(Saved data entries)
Lemma wake_once_per_timeout_witness :
  reachable readmeKeys (onCommand readmeKeys "nilla" (initial enabled)) /\
  Forall (fun t => t = 8000)
         (wakeCalls (onCommand readmeKeys "nilla" (initial enabled))) /\
  N.of_nat (length (wakeCalls (onCommand readmeKeys "nilla" (initial enabled)))) + 1
    = nextTimer (onCommand readmeKeys "nilla" (initial enabled)).
Proof.
  assert (Hr : reachable readmeKeys (onCommand readmeKeys "nilla" (initial enabled)))
    by exact (reachable_step readmeKeys (initial enabled) (ChatCommand "nilla")
                (reachable_initial readmeKeys enabled)).
  destruct (wake_once_per_timeout readmeKeys _ Hr) as (H1 & H2 & _).
  split; [exact Hr|]. split; [exact H1|exact H2].
Defined.

Lemma timeout_runs_at_most_once_witness :
  reachable readmeKeys
    (elapse 8000 (onCommand readmeKeys "nilla" (initial enabled))) /\
  NoDup (map fst (fired (elapse 8000
                           (onCommand readmeKeys "nilla" (initial enabled))))).
Proof.
  assert (Hr : reachable readmeKeys
                 (elapse 8000 (onCommand readmeKeys "nilla" (initial enabled)))).
  { apply (reachable_step readmeKeys _ (Elapse 8000)).
    exact (reachable_step readmeKeys (initial enabled) (ChatCommand "nilla")
             (reachable_initial readmeKeys enabled)). }
  split; [exact Hr|].
  exact (proj1 (timeout_runs_at_most_once readmeKeys _ Hr)).
Defined.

### WHAT THE TASK ASKS
Where the string "split" appears in a line of the entries above, return that line.

### SOLUTION FOR THIS EXERCISE
  split; [exact Hr|]. split; [exact H1|exact H2].
  split; [exact Hr|].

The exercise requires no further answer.